EXTRACTED INFORMATION: Begin
(** * PoGit: template contributions, their aggregation, and the Particle object

    A shallow embedding of [pogit/writer.py] (the function
    [WriteSimulationFiles]) and of [pogit/particle.py] (the constructor
    [Particle.__init__]), with the properties of the aggregation and
    rendering pass stated and proved over it.

    Python dictionaries are finite maps ([gmap string _]); nothing
    proved here depends on the iteration order of a dictionary.
    Exceptions are values of [exn]; the write pass threads the file
    system and the standard output through a state-and-error monad, so
    that what is on disk when an exception escapes can be stated.

    The Mako template engine, the codelets of [pogit/codelets/], the
    periodic table and the formatting of floats are parameters.  The
    classes [Laser] and [GridSolver] reach the writer only through
    their [templates] and are covered by [Templated]. *)

From Stdlib Require Import ZArith String Ascii DecimalString.
From Stdlib Require PrimFloat.
From stdpp Require Import base option list strings gmap fin_maps.

Open Scope string_scope.
Open Scope list_scope.

(** ** Python values, exceptions and string primitives *)

Module Py.

(** The values that flow through [params] and the render contexts.
    Python floats are IEEE binary64 numbers. *)
#[warnings="-register-all"]
Inductive pyval : Type :=
| VNone
| VStr (s : string)
| VInt (z : Z)
| VFloat (x : PrimFloat.float)
| VTuple (l : list pyval)
| VList (l : list pyval).

Inductive exn : Type :=
| KeyError (key : pyval)
| IndexError
| TypeError
| AttributeError (attr : string)
| ValueError (msg : string)
| FileNotFoundError (path : string)
| MakoError.

Inductive result (A : Type) : Type :=
| Ok (a : A)
| Raise (e : exn).
Arguments Ok {A} a.
Arguments Raise {A} e.

Definition rbind {A B} (r : result A) (k : A → result B) : result B :=
  match r with
  | Ok a => k a
  | Raise e => Raise e
  end.

#[export] Instance result_ret : MRet result := @Ok.
#[export] Instance result_bind : MBind result := λ A B k r, rbind r k.

Definition of_option {A} (o : option A) (e : exn) : result A :=
  match o with
  | Some a => Ok a
  | None => Raise e
  end.

(** Whatever the computation [r] raises satisfies [P]. *)
Definition raises_only {A} (P : exn → Prop) (r : result A) : Prop :=
  ∀ e, r = Raise e → P e.

(** The Python strings ["\n"] and [",\n"], a line feed and a comma
    followed by one. *)
Definition LF : string := String "010"%char EmptyString.
Definition comma_LF : string := String ","%char LF.

(** [sep.join(l)] *)
Fixpoint str_join (sep : string) (l : list string) : string :=
  match l with
  | [] => ""
  | [x] => x
  | x :: l' => x +:+ sep +:+ str_join sep l'
  end.

(** [s.startswith(p)] *)
Fixpoint startswith (p s : string) : bool :=
  match p, s with
  | EmptyString, _ => true
  | String a p', String b s' => bool_decide (a = b) && startswith p' s'
  | String _ _, EmptyString => false
  end.

(** [s[n:]] *)
Fixpoint str_drop (n : nat) (s : string) : string :=
  match n, s with
  | O, _ => s
  | S n', String _ s' => str_drop n' s'
  | S _, EmptyString => EmptyString
  end.

(** [old] occurs in [s] at offset [i]. *)
Definition occurs_at (old s : string) (i : nat) : Prop :=
  startswith old (str_drop i s) = true.

(** [s.replace(old, new)] for a non-empty [old]: scan from the left; at
    an occurrence of [old] emit [new] and jump over the occurrence,
    otherwise copy one character.  [skip] counts the characters of the
    occurrence that are still to be jumped over. *)
Fixpoint replace_from (old new : string) (skip : nat) (s : string) : string :=
  match s with
  | EmptyString => EmptyString
  | String c r =>
      match skip with
      | S k => replace_from old new k r
      | O =>
          if startswith old s
          then new +:+ replace_from old new (String.length old - 1) r
          else String c (replace_from old new 0 r)
      end
  end.

Definition str_replace (old new s : string) : string :=
  replace_from old new 0 s.

(** [s.split('.')[0]]: the characters before the first dot. *)
Fixpoint first_segment (s : string) : string :=
  match s with
  | EmptyString => EmptyString
  | String c r =>
      if bool_decide (c = "."%char) then EmptyString
      else String c (first_segment r)
  end.

(** [f"{z:d}"] *)
Definition format_int (z : Z) : string :=
  NilZero.string_of_int (Z.to_int z).

(** [v == s] for a string literal [s] *)
Definition eq_str (v : pyval) (s : string) : bool :=
  match v with
  | VStr s' => bool_decide (s' = s)
  | _ => false
  end.

(** [v[i]] on a tuple, a list or a string *)
Definition index (v : pyval) (i : nat) : result pyval :=
  match v with
  | VTuple l | VList l => of_option (l !! i) IndexError
  | VStr s =>
      of_option ((λ c, VStr (String c EmptyString)) <$> String.get i s)
                IndexError
  | _ => Raise TypeError
  end.

(** [hash(v)] returns: a list is not hashable, and a tuple is when all
    its items are. *)
Fixpoint hashable (v : pyval) : bool :=
  match v with
  | VList _ => false
  | VTuple l => forallb hashable l
  | _ => true
  end.

(** [d[k]] on a dictionary with string keys: the key is hashed first,
    which raises [TypeError] for an unhashable one. *)
Definition getitem {V} (d : gmap string V) (k : pyval) : result V :=
  match k with
  | VStr s => of_option (d !! s) (KeyError k)
  | _ => if hashable k then Raise (KeyError k) else Raise TypeError
  end.

(** [v is None] and [v is not None] *)
Definition is_None (v : pyval) : bool :=
  match v with
  | VNone => true
  | _ => false
  end.

Definition is_not_None (v : pyval) : bool := negb (is_None v).

(** [{**a, **b}]: the bindings of [b] win. *)
Definition dict_merge {V} (a b : gmap string V) : gmap string V := b ∪ a.

End Py.

Export Py.

(** ** The contribution model *)

(** One entry of [obj.templates]: a dictionary with the key
    ['filename'] and, optionally, the keys ['MainArgs'],
    ['AppendableArgs'] and ['CommaAppendableArgs']. *)
Record objectTemplate : Type := {
  filename : string;
  MainArgs : option (gmap string pyval);
  AppendableArgs : option (gmap string string);
  CommaAppendableArgs : option (gmap string string)
}.

(** What the writer needs of a simulation object: its [templates]. *)
Class Templated (Obj : Type) := templates : Obj → list objectTemplate.

(** The Mako template engine, an external collaborator: compiling a
    template text and rendering a compiled template against keyword
    arguments may each raise. *)
Class Mako := {
  Tmpl : Type;
  mako_Template : string → option Tmpl;
  mako_render : Tmpl → gmap string pyval → option string
}.

(** [Template(text).render( **args )] *)
Definition render_text `{Mako} (text : string) (args : gmap string pyval)
  : result string :=
  template ← of_option (mako_Template text) MakoError;
  of_option (mako_render template args) MakoError.

(** ** The write pass *)

Module Writer.

(** What the pass does to the outside world: it opens destination
    files for writing (which truncates them), writes the rendered text
    and prints the destination name. *)
Inductive event : Type :=
| EOpen (path : string)
| EWrite (path data : string)
| EPrint (line : string).

Record world : Type := {
  disk : gmap string string;
  trace : list event
}.

(** Computations that read and change the world and may raise; the
    world at the moment an exception escapes is kept. *)
Definition IO (A : Type) : Type := world → result A * world.

#[export] Instance IO_ret : MRet IO := λ A a w, (Ok a, w).
#[export] Instance IO_bind : MBind IO := λ A B k m w,
  match m w with
  | (Ok a, w') => k a w'
  | (Raise e, w') => (Raise e, w')
  end.

Definition lift {A} (r : result A) : IO A := λ w, (r, w).

(** [open(path, mode='w')] *)
Definition open_w (path : string) : IO unit := λ w,
  (Ok (), {| disk := <[path := ""]> (disk w);
             trace := trace w ++ [EOpen path] |}).

(** [file.writelines(data)] on the file opened at [path] *)
Definition writelines (path data : string) : IO unit := λ w,
  (Ok (), {| disk := <[path := default "" (disk w !! path) +:+ data]> (disk w);
             trace := trace w ++ [EWrite path data] |}).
EXTRACTED INFORMATION: End
- WORK TASK: Print the records above verbatim from their first line to the line containing "The Mako template engine, the", both included, and stop there.

- THE COMPLETED TASK:
(** * PoGit: template contributions, their aggregation, and the Particle object

    A shallow embedding of [pogit/writer.py] (the function
    [WriteSimulationFiles]) and of [pogit/particle.py] (the constructor
    [Particle.__init__]), with the properties of the aggregation and
    rendering pass stated and proved over it.

    Python dictionaries are finite maps ([gmap string _]); nothing
    proved here depends on the iteration order of a dictionary.
    Exceptions are values of [exn]; the write pass threads the file
    system and the standard output through a state-and-error monad, so
    that what is on disk when an exception escapes can be stated.

    The Mako template engine, the codelets of [pogit/codelets/], the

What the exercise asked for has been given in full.